Er, can be defined as the ratio between the volume of metal loss and the mass of sand hitting the target material. Numerous factors affect the erosion rate of a producing string, including production rate, GOR, sand count, and each string's maximum liquid and gas velocity. Table 5 summarizes each sting's sand erosion simulation results from the well to the production header. The Er (mm/year) resulting from sand production is estimated based on the earlier model outcomes. Based on the PED's latest well-test data, the table shows each string's production rate, GOR, sand count, and maximum liquid and gas velocity. The last column is the simulation result showing the erosion rate of each string. Ideally, zero sand production is desirable. However, some sand production in reservoirs with unconsolidated sand is inevitable. Hence, the maximum allowable sand production is defined to maintain the optimum production rates without damaging the production string. The results indicate that only three wells are producing at an erosion rate higher than the maximum allowable sand rate of 0.3 mm/year, namely J-1, J-2, and L-2, with an erosion rate of 1.4 mm/year, 1.02 mm/year and 0.52 mm/year, respectively. Of all the factors listed in Table 5, it can be observed that the highest erosions occurred in areas with the highest gas velocities. The sand erosion in well J-4 is still within the safe range despite high GORs and production rates. The same can be observed for maximum liquid velocity; Well K-2 has relatively high liquid velocities of 6.2 m/s, an elevated sand count, and a low erosion rate of 0.03 mm/year. Hence, Max gas velocity seems to be the most influential parameter on sand erosion rate of all the factors listed. Therefore, care should be taken to maintain production in those strings within the safe range of production to avoid excess workover and treatment costs.

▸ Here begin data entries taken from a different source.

(** C5, as the code has it.  A chunk whose decode fails is logged and
    dropped, whether the base64 text or the audio data is at fault: the
    observer is called and the error logged, no source is created, the
    set and the other parked handlers are untouched, and the cursor is
    only raised to the clock, as every arrival raises it.  The session
    goes on: chunks that follow one by one are started by the scheduling
    rule from there, the first at the time it would have had without the
    failed chunk when the clock has not run backwards; and in any run in
    which decodes complete in the order they were begun, what is started
    followed by what is still decoding are the decodable arrivals in wire
    order. *)
Theorem failed_decode_is_dropped
  (w : World) (ctx : AudioContext) (now : Q) (m : LiveServerMessage)
  (chunks : list Chunk) :
  outputAudioContext w = Some ctx ->
  base64Audio m <> None ->
  decoded ctx m = None ->
  is_interrupted m = false ->
  Forall (clean ctx) chunks ->
  let w1 := run [OnMessage now m; Settle (List.length (awaiting w))] w in
  let after_failure := run (one_by_one w1 chunks) w1 in
  let raised := Qmax (nextStartTime w) now in
  ((effects w1 = effects w ++ [ConsoleError "Error decoding audio"; CallOnMessage m]
    \/ effects w1 = effects w ++ [CallOnMessage m; ConsoleError "Error decoding audio"])
   /\ sources w1 = sources w
   /\ awaiting w1 = awaiting w
   /\ allocated w1 = allocated w
   /\ nextStartTime w1 = raised)
  /\ started after_failure = started w ++ map pcm chunks
  /\ start_times after_failure
     = start_times w ++ fst (schedule_all raised (map timing chunks))
  /\ nextStartTime after_failure = snd (schedule_all raised (map timing chunks))
  /\ (forall c rest, chunks = c :: rest -> now <= clock c ->
      exists t,
        nth_error (start_times after_failure) (List.length (start_times w)) = Some t
        /\ t == Qmax (nextStartTime w) (clock c))
  /\ (forall evs, forallb in_order evs = true ->
      pipeline (run evs w1) = pipeline w ++ choose (arrived ctx) evs).
Proof.
  intros Hctx Haudio Hdec Hint Hall w1 after_failure raised.
  assert (Hw1 : exists l,
            w1 = mkWorld (sessionPromise w) (inputAudioContext w) (outputAudioContext w)
                   raised (sources w) (stream w) (cleanupCallbacks w)
                   (effects w ++ l) (awaiting w) (allocated w)
            /\ (l = [ConsoleError "Error decoding audio"; CallOnMessage m]
                \/ l = [CallOnMessage m; ConsoleError "Error decoding audio"])).
  { unfold w1, run; simpl; unfold onmessage, handle_begin, decoded in *.
    rewrite Hctx, Hint.
    destruct (base64Audio m) as [b64|]; [|congruence].
    destruct (decode b64) as [bytes|].
    - rewrite Hdec; unfold settle; simpl.
      rewrite nth_error_snoc, remove_nth_snoc; unfold handle_resume; simpl.
      eexists; split; [|right; reflexivity].
      unfold decode_failed, emit; simpl; now rewrite <- app_assoc, Hctx.
    - unfold settle; simpl.
      replace (nth_error (awaiting w) (List.length (awaiting w))) with (@None Suspended)
        by (symmetry; apply nth_error_None; lia).
      eexists; split; [|left; reflexivity].
      unfold decode_failed, emit; simpl; now rewrite <- app_assoc, Hctx. }
  destruct Hw1 as (l & Hw1 & Hl).
  assert (Hctx1 : outputAudioContext w1 = Some ctx) by (rewrite Hw1; exact Hctx).
  assert (Hst : start_times w1 = start_times w /\ started w1 = started w).
  { rewrite Hw1; unfold start_times, started; simpl; rewrite !choose_app.
    destruct Hl as [-> | ->]; simpl; now rewrite !app_nil_r. }
  destruct Hst as [Hst1 Hst2].
  assert (Hcur : nextStartTime w1 = raised) by now rewrite Hw1.
  assert (Hpipe : pipeline w1 = pipeline w).
  { unfold pipeline; rewrite Hst2, Hw1; reflexivity. }
  destruct (one_by_one_clean chunks w1 ctx Hctx1 Hall) as (_ & A2 & A3 & A4 & _).
  fold after_failure in A2, A3, A4; rewrite Hcur in A2, A3.
  split.
  { rewrite Hw1; simpl.
    split; [destruct Hl as [-> | ->]; [left | right]; reflexivity | repeat split]. }
  split; [now rewrite A4, Hst2|].
  split; [now rewrite A2, Hst1|].
  split; [exact A3|]; split.
  - intros c rest -> Hclock; rewrite A2, Hst1; simpl.
    destruct (schedule_all (added (Qmax raised (clock c)) (seconds (pcm c)))
                (map timing rest)) as [starts final]; simpl.
    exists (Qmax raised (clock c)); split.
    + rewrite nth_error_app2 by lia; now rewrite Nat.sub_diag.
    + unfold raised; rewrite <- Q.max_assoc; now rewrite (Q.max_r now (clock c) Hclock).
  - intros evs Hev; now rewrite (pipeline_run ctx evs w1 Hctx1 Hev), Hpipe.
Qed.

(** C3, as the code has it.  Nothing serialises decode-then-schedule:
    sources are started in the order the decodes complete.  When they
    complete in the order they were begun, the buffers started followed
    by those still decoding are the decodable arrivals in wire order.  An
    interruption in a message that carries no audio acts on arrival:
    every source of the set is stopped, the set emptied and the cursor
    zeroed before any later event is looked at.  One that rides on an
    audio message acts when that message's handler resumes from its
    decode. *)
Theorem arrival_order_needs_ordered_decodes
  (evs : list Event) (w : World) (ctx : AudioContext) :
  outputAudioContext w = Some ctx ->
  forallb in_order evs = true ->
  pipeline (run evs w) = pipeline w ++ choose (arrived ctx) evs
  /\ (forall now m,
        base64Audio m = None ->
        is_interrupted m = true ->
        let w1 := step (run evs w) (OnMessage now m) in
        sources w1 = [] /\ nextStartTime w1 = 0
        /\ forall s, In s (sources (run evs w)) -> In (SourceStop s) (effects w1))
  /\ (forall k v,
        then_interrupted k = true ->
        sources (handle_resume k v) = [] /\ nextStartTime (handle_resume k v) = 0).
Proof.
  intros Hctx Hev.
  assert (H : outputAudioContext (run evs w) = Some ctx
              /\ pipeline (run evs w) = pipeline w ++ choose (arrived ctx) evs).
  { revert w Hctx; induction evs as [|ev evs IH]; intros w Hctx; simpl.
    - now rewrite app_nil_r.
    - simpl in Hev; apply andb_prop in Hev; destruct Hev as [H1 H2].
      destruct (pipeline_step w ctx ev Hctx H1) as [Hc Hp].
      destruct (IH H2 (step w ev) Hc) as [Hc' Hp'].
      split; [exact Hc'|].
      change (run (ev :: evs) w) with (run evs (step w ev)).
      rewrite Hp', Hp, <- app_assoc.
      now destruct (arrived ctx ev). }
  destruct H as [Hc Hp]; split; [exact Hp|]; split.
  - intros now m Hb Hi; simpl.
    unfold onmessage, handle_begin; rewrite Hc, Hb, Hi, handle_interruption_true; simpl.
    repeat split.
    intros s Hs; apply in_or_app; left; apply in_or_app; right; now apply in_map.
  - intros k v Hk; unfold handle_resume.
    rewrite Hk, handle_interruption_true; simpl; auto.
Qed.

(** ** Capture *)

Lemma capture_while_pending (frames : list (list Q)) :
  forall (w : World) (rs : list Reaction),
  sessionPromise w = Some (Pending rs) ->
  run (map AudioProcess frames) w
  = set_sessionPromise
      (Some (Pending (rs ++ map ThenSend (map createPcmBlob frames)))) w.
Proof.
  induction frames as [|d frames IH]; intros w rs Hw; simpl.
  - rewrite app_nil_r, <- Hw; now destruct w.
  - unfold onaudioprocess, chain; rewrite Hw.
    erewrite IH by reflexivity.
    unfold set_sessionPromise; simpl; now rewrite <- app_assoc.
Qed.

Table 5 Erosion risk assessment in Reservoir Y

3.2 Erosion hotspots

To identify the exact location where erosion impact is most dire, a comprehensive erosion hotspot analysis was conducted on wells J-1, J-2, and L-2, in which the sand erosion was above the permissible range. Figure 6a-c shows the flowline configuration model from the well to the production header for the abovementioned wells. Modelling results indicate that the erosion in each well occurs along the production tubing and the flowline between the choke and production header. The erosion along the production tubing was well below the acceptable range (< 0.3 mm/ year) and hence is not considered as critical as that in flowlines between the choke and production header, which range from 0.44 to 1.4 mm/year. Therefore, the critical erosion hotspot in this modelling can generally be identified in two places: near the choke and at the end of the flow line.

Fig. 6
figure 6

Erosion hotspots in J-1 a, J-1 b, and L-2c

Erosion in choke is usually caused by impingement of particles, high velocity of droplets, bubbles, and even liquids on solid surfaces. Reducing fluid rates is recommended to reduce erosion in the choke. If wells must be brought online without a choke, outer wing valves of suitable ratings are recommended. Micron-sized fines and high-velocity gas flow can cause erosion in a positive bean choke. The velocity profile and pressure drop across a choke with a significant pressure drop lead to a high erosion opportunity. One solution is the stepwise pressure drop in series and maintaining slight backpressure (Paggiaro, Friedemann et al. 2013). In addition to chokes, tees are often considered the highest erosion area in production strings. As the direction of the flow changes in the tees, the particle will hit the tees wall instead of following the fluid flow. The latter increases the probability of erosion. In the case of the tees, the parameters that contribute the most are the dimensions of the tees and the production rates.

3.3 Deposition hotspots

A minimum velocity for fluid is required to hinder the deposition of solid particles in horizontal pipelines. The deposition of solid particles can form accumulations at the bottom of the line. Solid deposits can result in partial or complete line blockage, accelerating the pipes' corrosion and trapping the pigs (Salama 2000). Hence, this section investigates the deposition hot spots in the production network, from the production header to the separator. Table 6 summarizes the input (production rate, GOR, water cut, PSD, sand particle size) and output (deposition/transportation of produced sand) data from the header to the joint production line for each platform. The last column is the simulation result showing whether the produced sand is transported or deposited in the line. The result indicates that all the produced sand particles, regardless of their particle size, were deposited at the bottom of the pipeline rather than transported to other sections of the production network. Figure 7 (a-c) shows the comprehensive well and flowline configuration model from the production header to the production joint line of Platforms J, K, and L, which were affected by the deposition of sand.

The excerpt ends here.